▸ **TASK PROMPT**: Nothing outside the range is wanted. Repeat exactly the lines below from the one with "eapply Forall_impl; [exact" through the one with "members, length [N-1], [c]".

Saved data entries:
- - -

Lemma generateShuffledIndices_spec random (n c : Z) :
  random_contract random -> 0 <= c < n ->
  exists order,
    generateShuffledIndices random n c = Some order /\
    order ≡ₚ seqZ 0 c ++ seqZ (c + 1) (n - c - 1).
Proof.
  intros Hc Hcn. unfold generateShuffledIndices.
  destruct (Z.leb_spec 0 c); [|lia].
  rewrite splice1_seqZ by assumption.
  destruct (fisher_yates_Some random
              (length (seqZ 0 c ++ seqZ (c + 1) (n - c - 1)) - 1) Hc 0
              (seqZ 0 c ++ seqZ (c + 1) (n - c - 1))) as [order Ho]; [lia|].
  exists order. split; [assumption|]. by eapply fisher_yates_perm.
Qed.

Lemma all_but_one_spec (n c : Z) :
  0 <= c < n ->
  NoDup (seqZ 0 c ++ seqZ (c + 1) (n - c - 1)) /\
  (forall x, x ∈ seqZ 0 c ++ seqZ (c + 1) (n - c - 1)
             <-> 0 <= x < n /\ x ≠ c) /\
  js_length (seqZ 0 c ++ seqZ (c + 1) (n - c - 1)) = n - 1.
Proof.
  intros Hc. split; [|split].
  - apply NoDup_app. split; [apply NoDup_seqZ|]. split; [|apply NoDup_seqZ].
    intros x. rewrite !elem_of_seqZ. lia.
  - intros x. rewrite elem_of_app, !elem_of_seqZ. lia.
  - unfold js_length. rewrite length_app, !length_seqZ. lia.
Qed.

(** Whatever is drawn, a generated order holds indices of the playlist. *)
Lemma generateShuffledIndices_members random (n c : Z) order :
  generateShuffledIndices random n c = Some order ->
  Forall (fun idx => 0 <= idx < n) order.
Proof.
  unfold generateShuffledIndices. intros H.
  apply fisher_yates_perm in H. rewrite H.
  apply Forall_forall. intros x Hx.
  assert (x ∈ array_from_length n) as Hin.
  { destruct (0 <=? c); [|assumption].
    by apply list_elem_of_delete_inv in Hx. }
  apply elem_of_seqZ in Hin. lia.
Qed.

(** No action the provider dispatches puts a negative number into the
    shuffle order ([SET_SHUFFLED_INDICES] is never dispatched). *)
Lemma audioReducer_order_nonneg random s action s' :
  (forall l, action ≠ SET_SHUFFLED_INDICES l) ->
  Forall (fun idx => 0 <= idx) (shuffledIndices s) ->
  audioReducer random s action = Some s' ->
  Forall (fun idx => 0 <= idx) (shuffledIndices s').
Proof.
  intros Hact Hs Hred.
  destruct s as [pl ct tm du vo lo ps ci sh rm si]; simpl in *.
  destruct action; try (injection Hred as <-; exact Hs).
  - destruct sh; simpl in Hred.
    + injection Hred as <-. constructor.
    + destruct (generateShuffledIndices random (js_length ps) ci)
        as [order|] eqn:Hgen; [|discriminate].
      injection Hred as <-. simpl.
      apply generateShuffledIndices_members in Hgen.
      eapply Forall_impl; [exact Hgen|]. simpl. lia.
  - by destruct (Hact payload).
Qed.

(** C2: on a playlist of length [N >= 1] with current index [c] in range,
    [toggle_shuffle] from shuffle-off gives shuffle-on with an order that
    is a permutation of [{0..N-1} \ {c}] (no duplicates, exactly those
    members, length [N-1], [c] absent), every other field unchanged; a
    second [toggle_shuffle] right after gives shuffle-off with an empty
    order.  [Math.random] is assumed to answer in [0, 1). *)
Theorem toggle_shuffle_permutation (random random' : nat -> Q)
    (s : AudioState) :
  random_contract random ->
  1 <= js_length (playlist s) ->
  0 <= currentIndex s < js_length (playlist s) ->
  isShuffled s = false ->
  exists order,
    audioReducer random s TOGGLE_SHUFFLE =
      Some (mkAudioState (isPlaying s) (currentTrack s) (currentTime s)
              (duration s) (volume s) (isLoading s) (playlist s)
              (currentIndex s) true (repeatMode s) order) /\
    NoDup order /\
    (forall x, x ∈ order
               <-> 0 <= x < js_length (playlist s) /\ x ≠ currentIndex s) /\
    js_length order = js_length (playlist s) - 1 /\
    (currentIndex s ∉ order) /\
    audioReducer random'
      (mkAudioState (isPlaying s) (currentTrack s) (currentTime s)
         (duration s) (volume s) (isLoading s) (playlist s)
         (currentIndex s) true (repeatMode s) order) TOGGLE_SHUFFLE =
      Some (mkAudioState (isPlaying s) (currentTrack s) (currentTime s)
              (duration s) (volume s) (isLoading s) (playlist s)
              (currentIndex s) false (repeatMode s) []).
Proof.
  intros Hc HN Hci Hsh.
  destruct s as [pl ct tm du vo lo ps ci sh rm si]. simpl in *. subst sh.
  destruct (generateShuffledIndices_spec random (js_length ps) ci Hc Hci)
    as (order & Hgen & Hperm).
  destruct (all_but_one_spec (js_length ps) ci Hci) as (Hnd & Hmem & Hlen).
  exists order. simpl. rewrite Hgen. simpl.
  split; [reflexivity|].
  split; [by rewrite Hperm|].
  split; [intros x; by rewrite Hperm|].
  split; [unfold js_length in *; by rewrite Hperm|].
  split; [|reflexivity].
  rewrite Hperm, Hmem. lia.
Qed.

- - -

▸ **RESPONSE FOR THIS EXERCISE**:
      eapply Forall_impl; [exact Hgen|]. simpl. lia.
  - by destruct (Hact payload).
Qed.

(** C2: on a playlist of length [N >= 1] with current index [c] in range,
    [toggle_shuffle] from shuffle-off gives shuffle-on with an order that
    is a permutation of [{0..N-1} \ {c}] (no duplicates, exactly those
    members, length [N-1], [c] absent), every other field unchanged; a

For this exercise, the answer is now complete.